_Problem details_:
The listing below contains a span that opens with the line containing "Definition SIGQUIT : Z := 3." and closes with the line containing "e_junk : bytes;". Return that span exactly.

_Material shown_:
* * *

Lemma upload_correct_witness :
  @upload_effect shelf demo_upload tt (B "hello") None (Some (B "hello")) (Stored (B "group1") (B "M00/00/00/f.bin")).
Proof.
  apply (@upload_correct shelf demo_upload tt (B "hello") (Some (B "bin")) None (Some (B "hello")) [@AConnect shelf tt]).
  - by split.
  - apply (@up_stored shelf _ _ _ _ tt (B "group1") 0%Z None tt 0%Z None (B "group1") (B "M00/00/00/f.bin")); reflexivity.
Defined.

(** The same service with a name that is not UTF-8: a stored upload without an answer. *)
Definition bad_shelf : Service := {|
  World := unit; Conn := unit; Addr := unit;
  evhttp_find_header _ _ := None;
  tracker_query_storage_store _ w := ((0%Z, (tt, B "g", 0%Z)), w);
  tracker_make_connection _ w := ((Some tt, 0%Z), w);
  storage_upload_by_filebuff _ _ _ _ _ _ w := ((0%Z, (B "g", [chr 255])), w);
  storage_delete_file1 _ _ w := (2%Z, w);
  fdfs_get_file_info1 _ w := ((2%Z, MkInfo 0 0 0), w);
  local_now _ := MkTm 1 2 3 4 0 124 4 3 0 0;
  STRERROR _ := []; fresh_memory _ := [] |}.

Example bad_name_unanswered :
  @serve bad_shelf (B "/upload") demo_upload tt (@HState bad_shelf tt []) =
  Threw (@HState bad_shelf tt [@ANewArray bad_shelf 5; @AConnect bad_shelf tt]).
Proof. vm_compute. reflexivity. Qed.
(* ===== verification/Proxy.v ===== *)
(** * The proxy's life: [src/fileCacheProxy.cpp] lines 1-301 and 455-487, [src/main.cpp]

    Initialisation, the start of the service, signals, the destructor and [main].  What the
    operating system, spdlog and the FastDFS client answer is an [env]; the handlers the
    service installs are in [Handlers]. *)
From S2P Require Import Prelude CLib ConfigReader Utilities ThreadPool.

(** ** State *)

Definition PATH_LEN : nat := 256.
Definition MAX_CONNECTION_TEST : nat := 16.
Definition ERR_DIR : Z := 102.

Definition SIGHUP : Z := 1.
Definition SIGINT : Z := 2.
Definition SIGQUIT : Z := 3.
Definition SIGTERM : Z := 15.

(** One event loop: the threadID and whether [tracker_get_connection_r] gave a connection. *)
Record threadParam := MkParam { threadID : nat; connected : bool }.

(** The object's data members; [None] is a member the constructor leaves uninitialised. The
    tasks of the pool are the event loops, by their threadID. *)
Record proxy := MkProxy {
  isReady : bool;
  mWorkDir : bytes; mlogDir : bytes; mFclogFile : bytes; mRecordDir : bytes; mProclogFile : bytes;
  has_logger : bool;
  localhost : bytes; port : Z; ThreadCount : Z; expiredays : Z; mClientConfPath : bytes;
  listenfd : option Z;
  mThreadPool : option (pool nat);
  threadParams : list threadParam }.

(** The constructor; numbers it does not set are given as 0. *)
Definition fileCacheProxy : proxy :=
  MkProxy false [] [] [] [] [] false [] 0 0 0 [] None None [].

Definition set_ready (b : bool) (p : proxy) : proxy :=
  MkProxy b (mWorkDir p) (mlogDir p) (mFclogFile p) (mRecordDir p) (mProclogFile p) (has_logger p)
    (localhost p) (port p) (ThreadCount p) (expiredays p) (mClientConfPath p) (listenfd p)
    (mThreadPool p) (threadParams p).

(** ** What the surroundings answer *)

Record env := MkEnv {
  e_files : files;               (* the files that can be opened for reading *)
  e_exe : option bytes;          (* what /proc/<pid>/exe links to *)
  e_junk : bytes;                (* the memory of mWorkDir before init *)
  e_fresh : Z -> bytes;          (* fresh heap memory, for string_format *)
  e_logger : bytes -> bool;      (* the rotating logger can be made for this file *)
  e_socket : Z;
  e_setsockopt : Z;
  e_bind : bytes -> Z -> Z;      (* address and port *)
  e_listen : Z;
  e_fdfs_client_init : bytes -> Z }.

(** How a step of [init] ends: it goes on, returns from [init], accesses memory it may not or
    throws, or does not end. *)
Inductive stage :=
  | Go (p : proxy)
  | Return (code : Z) (p : proxy)
  | Crash
  | NoFuel.

Definition stage_bind (s : stage) (f : proxy -> stage) : stage :=
  match s with Go p => f p | _ => s end.
Notation "s >> f" := (stage_bind s f) (at level 50, left associativity) : fdfs_scope.

(** ** [init], step 1: the directories *)

(** [readlink(path, mWorkDir, 256)]: no NUL is added. *)
Definition readlink_buf (e : env) : bytes :=
  let buf := take PATH_LEN (e_junk e) in
  match e_exe e with
  | Some target => let w := take PATH_LEN target in w ++ drop (length w) buf
  | None => buf
  end.

(** [strrchr(mWorkDir, '/')] and [endPos[1] = 0]: the buffer must hold a C string, with a
    slash in it. *)
Definition cut_exe (buf : bytes) : option bytes :=
  if existsb (fun c => c =c NUL) buf then
    i ← rfind_if (fun c => c =c "/"%char) (c_str buf);
    Some (<[S i := NUL]> buf)
  else None.

Definition format1 (e : env) (fmt : bytes) (arg : bytes) (f : bytes -> stage) : stage :=
  match string_format 2 (e_fresh e) fmt [AStr arg] with SfDone s => f s | _ => Crash end.

Definition init_dirs (e : env) (p : proxy) : stage :=
  match cut_exe (readlink_buf e) with
  | None => Crash
  | Some buf =>
      format1 e (B "%s/log") buf (fun logDir =>
      format1 e (B "%s/fileCacheProxy.log") logDir (fun logFile =>
      format1 e (B "%s/records/") buf (fun recordDir =>
      format1 e (B "%s/process.log") recordDir (fun procFile =>
      (* mkdir for both directories: failures are only printed *)
      Go (MkProxy (isReady p) buf logDir logFile recordDir procFile (has_logger p)
            (localhost p) (port p) (ThreadCount p) (expiredays p) (mClientConfPath p) (listenfd p)
            (mThreadPool p) (threadParams p))))))
  end.

(** ** Step 2: the logger; making it may throw *)
Definition init_logger (e : env) (p : proxy) : stage :=
  if e_logger e (c_str (mFclogFile p)) then
    Go (MkProxy (isReady p) (mWorkDir p) (mlogDir p) (mFclogFile p) (mRecordDir p) (mProclogFile p) true
          (localhost p) (port p) (ThreadCount p) (expiredays p) (mClientConfPath p) (listenfd p)
          (mThreadPool p) (threadParams p))
  else Crash.

(** ** Step 3: the configuration *)

Definition configFileName : bytes := B "fileCacheProxy.conf".

Definition set_config (host : bytes) (prt tc days : Z) (conf : bytes) (p : proxy) : proxy :=
  MkProxy (isReady p) (mWorkDir p) (mlogDir p) (mFclogFile p) (mRecordDir p) (mProclogFile p)
    (has_logger p) host prt tc days conf (listenfd p) (mThreadPool p) (threadParams p).

(** [ThreadCount] and [expiredays]: absent or out of range gives the default. *)
Definition read_ThreadCount (strVal : bytes) : Z :=
  if strVal =s [] then 1%Z
  else let n := str2int strVal in if (n <? 1)%Z then 1%Z else n.

Definition read_expiredays (strVal : bytes) : Z :=
  if strVal =s [] then 7%Z
  else let n := str2int strVal in if (n <? 0)%Z then 7%Z else n.
(** C36: the rotating sink under any faults of the file system, in any state of it: the constructor
    throws or gives a sink; from then on, with exceptions caught as the logger does, no
    sequence of messages leads to a write on a closed file, and the log file never holds more
    than the maximal size or [m], the longest of its initial text and the lines. *)
Theorem rotating_sink_safe {F : Type} `{Formatter F} base n f max_size w :
  (0 <= max_size)%Z ->
  (exists e w', mk_rotating_file_sink f base max_size n false w = (@Throw (rotating_file_sink F) e, w')) \/
  (exists s0 w0, mk_rotating_file_sink f base max_size n false w = (Ok s0, w0) /\
     forall msgs lines m, format_lines f msgs = Some lines ->
       Forall (fun l => Z.of_nat (length l) <= m)%Z (contents (resolve base) w0 :: lines) ->
       (Z.of_nat (length (contents (resolve base) w0)) + total_length lines < 2 ^ 64)%Z ->
       exists s w', log_caught msgs (s0, w0) = Some (s, w') /\
         match log_text (file_helper_ s) w' with
         | Some text => (Z.of_nat (length text) <= Z.max max_size m)%Z
         | None => True
         end).
Proof.
  intros Hmax. destruct (mk_sink_cases f base max_size n w) as [(s0 & w0 & Hmk & Hfd & Hn & Hb & Hm & Hf & Hc)|Ht]; [right|by left].
  exists s0, w0. split; [done|]. intros msgs lines m Hlines Hl Htot. apply Forall_cons in Hl as [Hl0 Hl].
  pose proof (total_length_nonneg lines). rewrite u64_small in Hc by lia.
  assert (sink_inv m (current_size_ s0) s0 w0) as Hinv.
  { constructor; [congruence|lia|]. unfold log_text. rewrite Hfd. cbn. rewrite app_nil_r. lia. }
  destruct (log_caught_inv _ _ msgs s0 w0 lines Hinv) as (s & w' & Hr & Hs & Hms); rewrite ?Hf, ?Hm; try done; [lia|].
  exists s, w'. split; [done|]. pose proof (si_log _ _ _ _ Hs) as Hlog. destruct (log_text _ _); [|done].
  rewrite Hms, Hm in Hlog. lia.
Qed.

(** Opening works once, then the rotation for the second message fails to open the file and
    the third message rotates again. *)
Lemma rotating_sink_safe_witness :
  (exists e w', mk_rotating_file_sink tt (B "log/a.txt") 8 0 false
     (MkWorld (files_ demo_world) (dirs demo_world) [false; false; true; true; true; true; true]) = (@Throw (rotating_file_sink unit) e, w')) \/
  exists s0 w0 s w', mk_rotating_file_sink tt (B "log/a.txt") 8 0 false
     (MkWorld (files_ demo_world) (dirs demo_world) [false; false; true; true; true; true; true]) = (Ok s0, w0) /\
    log_caught [text_msg "one"; text_msg "two"; text_msg "three"] (s0, w0) = Some (s, w') /\
    match log_text (file_helper_ s) w' with Some text => (Z.of_nat (length text) <= Z.max 8 6)%Z | None => True end.
Proof.
  destruct (rotating_sink_safe (F := unit) (B "log/a.txt") 0 tt 8
    (MkWorld (files_ demo_world) (dirs demo_world) [false; false; true; true; true; true; true]))
    as [Ht|(s0 & w0 & Hmk & Hrun)]; [done|by left|right].
  assert (contents (resolve (B "log/a.txt")) w0 = B "old" ++ [LF]) as Hc.
  { change w0 with (snd (Ok s0, w0)). rewrite <- Hmk. vm_compute. reflexivity. }
  destruct (Hrun [text_msg "one"; text_msg "two"; text_msg "three"]
    [B "one" ++ [LF]; B "two" ++ [LF]; B "three" ++ [LF]] 6%Z) as (s & w' & H1 & H2); rewrite ?Hc.
  - reflexivity.
  - repeat constructor; done.
  - reflexivity.
  - by exists s0, w0, s, w'.
Defined.
Lemma log_name loc lvl msg l g l' g' :
    Logger.log localtime this_thread loc lvl msg l g = Some (l', g') -> name_ l' = name_ l.
Proof.
    unfold Logger.log. case_match; [by intros [= <- <-]|]. destruct (mk_log_msg _ _ _ _ _ _) as [m g1].
    unfold log_it_. destruct (should_log lvl l); [destruct (sink_it_ _ _ _ _); [|done]|];
      cbn [mbind option_bind]; destruct (enabled_ (tracer_ l)); by intros [= <- <-].
  Qed.

Lemma dump_name l g l' g' : Logger.dump_backtrace_ localtime this_thread l g = Some (l', g') -> name_ l' = name_ l.
Proof.
    unfold dump_backtrace_. destruct (enabled_ (tracer_ l)); [|by intros [= <- <-]].
    destruct (mk_log_msg _ _ _ _ _ _) as [m g1]. destruct (sink_it_ _ _ _ _) as [g2|]; [|done]. cbn [mbind option_bind].
    destruct (foreach_pop _ _ _) as [[t g3]|]; [|done]. cbn [mbind option_bind].
    destruct (mk_log_msg _ _ _ _ _ _) as [m2 g4]. destruct (sink_it_ _ _ _ _) as [g5|]; [|done]. by intros [= <- <-].
  Qed.

Lemma create_ok n make st r st' : reg_ok st -> create n make st = (r, st') -> reg_ok st'.
Proof.
    intros Hok Hr. unfold create in Hr. destruct (make (disk (sh st))) as [[k|e|] w]; [| |by injection Hr as <- <-].
    - set (g := MkShared _ _ _ _ _ _ _) in Hr. set (l := new_logger _ _) in Hr.
      destruct (initialize_logger _ _) as [r1 st1] eqn:Hi.
      apply initialize_logger_ok in Hi; [|apply reg_ok_new; [done|apply fresh_objs]].
      by destruct r1; injection Hr as <- <-.
    - injection Hr as <- <-. by eapply same_names_ok; [|exact Hok].
  Qed.

Lemma spd_step_ok st st' : spd_step st st' -> reg_ok st -> reg_ok st'.
Proof.
    intros [st0 id l Hid|st0 id r st1 Hr|st0 id r st1 Hr|st0 n make r st1 Hr|st0 d Hd|st0 n|st0|st0|st0 fn Hs
           |st0 id loc lvl msg st1 Hr|st0 st1 Hr|st0 st1 Hr] Hok.
    - by apply reg_ok_new.
    - by eapply register_logger_ok.
    - by eapply initialize_logger_ok.
    - by eapply create_ok.
    - by apply set_default_logger_ok.
    - by apply drop_ok.
    - by split.
    - by split.
    - by eapply same_names_ok; [apply setting_same|].
    - eapply same_names_ok; [|exact Hok]. eapply on_logger_same; [|exact Hr]. intros l g l' g'. apply log_name.
    - unfold spd_dump_backtrace in Hr. destruct (default_logger st0) as [id|]; [|done]. cbn [mbind option_bind] in Hr.
      eapply same_names_ok; [|exact Hok]. eapply on_logger_same; [|exact Hr]. intros l g l' g'. apply dump_name.
    - unfold flush_all in Hr. destruct (foldl _ _ _) as [g|]; [|done]. cbn [mbind option_bind] in Hr. injection Hr as <-.
      by eapply same_names_ok; [|exact Hok].
  Qed.

Lemma new_registry_ok f k w clock : reg_ok (new_registry f k w clock).
Proof.
    split; cbn.
    - intros n id [<- <-]%lookup_singleton_Some. reflexivity.
    - intros id [= <-]. exists []. split; [reflexivity|apply lookup_singleton_eq].
  Qed.

Lemma reachable_ok f k w clock st : rtc spd_step (new_registry f k w clock) st -> reg_ok st.
Proof.
    intros Hr. apply rtc_ind_r with (P := reg_ok) in Hr; [done|apply new_registry_ok|].
    intros st1 st2 _ Hs Hok. by eapply spd_step_ok.
  Qed.
End invariant.

(** C35: in every state the program can bring the registry into, a registered logger has the name
    it is registered under (so no logger is registered twice), the default logger is registered,
    and registering a logger throws exactly when its name is taken, leaving everything as it
    was; otherwise the logger is found under its name afterwards and nothing else changes. *)
Theorem registry_correct {F K W} `{Formatter F} `{Sink F K W} localtime this_thread f k w clock (st : spd F K W) :
  rtc (spd_step localtime this_thread) (new_registry f k w clock) st ->
  (forall n id, get n st = Some id -> name_of st id = Some n) /\
  (forall n n' id, get n st = Some id -> get n' st = Some id -> n = n') /\
  (forall id, default_logger st = Some id -> exists n, get n st = Some id) /\
  (forall id n, name_of st id = Some n ->
     match get n st with
     | Some _ => exists what, register_logger id st = (Throw what, st)
     | None => exists st', register_logger id st = (Ok tt, st') /\ get n st' = Some id /\
                 (forall n', n' <> n -> get n' st' = get n' st) /\ objs st' = objs st /\ sh st' = sh st
     end).
Proof.
  intros Hr. apply reachable_ok in Hr as [Ho1 Ho2]. unfold get. split_and!.
  - done.
  - intros n n' id Hn Hn'. apply Ho1 in Hn, Hn'. congruence.
  - intros id Hd. destruct (Ho2 id Hd) as (n & _ & Hn). by exists n.
  - intros id n Hn. pose proof (register_logger_spec id n st Hn) as Hs. unfold register_logger.
    destruct (loggers_ (reg st) !! n); [by eexists|]. eexists. split; [exact Hs|].
    cbn [with_reg reg set_loggers loggers_ objs sh]. split_and!; [apply lookup_insert_eq| |done|done].
    intros n' Hne. by apply lookup_insert_ne.
Qed.

(** A registry whose sinks drop everything: a second logger of the same name. *)
#[local] Instance null_Formatter : Formatter unit := { f_format _ _ := Some (tt, []); f_clone _ := tt; f_pattern _ := tt }.
#[local] Instance null_Sink : Sink unit unit unit := {
  k_level _ := trace; k_log _ st := (Ok tt, st); k_flush st := (Ok tt, st); k_set_formatter _ k := k }.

* * *

_Solution for this exercise_:
Definition SIGQUIT : Z := 3.
Definition SIGTERM : Z := 15.

(** One event loop: the threadID and whether [tracker_get_connection_r] gave a connection. *)
Record threadParam := MkParam { threadID : nat; connected : bool }.

(** The object's data members; [None] is a member the constructor leaves uninitialised. The
    tasks of the pool are the event loops, by their threadID. *)
Record proxy := MkProxy {
  isReady : bool;
  mWorkDir : bytes; mlogDir : bytes; mFclogFile : bytes; mRecordDir : bytes; mProclogFile : bytes;
  has_logger : bool;
  localhost : bytes; port : Z; ThreadCount : Z; expiredays : Z; mClientConfPath : bytes;
  listenfd : option Z;
  mThreadPool : option (pool nat);
  threadParams : list threadParam }.

(** The constructor; numbers it does not set are given as 0. *)
Definition fileCacheProxy : proxy :=
  MkProxy false [] [] [] [] [] false [] 0 0 0 [] None None [].

Definition set_ready (b : bool) (p : proxy) : proxy :=
  MkProxy b (mWorkDir p) (mlogDir p) (mFclogFile p) (mRecordDir p) (mProclogFile p) (has_logger p)
    (localhost p) (port p) (ThreadCount p) (expiredays p) (mClientConfPath p) (listenfd p)
    (mThreadPool p) (threadParams p).

(** ** What the surroundings answer *)

Record env := MkEnv {
  e_files : files;               (* the files that can be opened for reading *)
  e_exe : option bytes;          (* what /proc/<pid>/exe links to *)
  e_junk : bytes;                (* the memory of mWorkDir before init *)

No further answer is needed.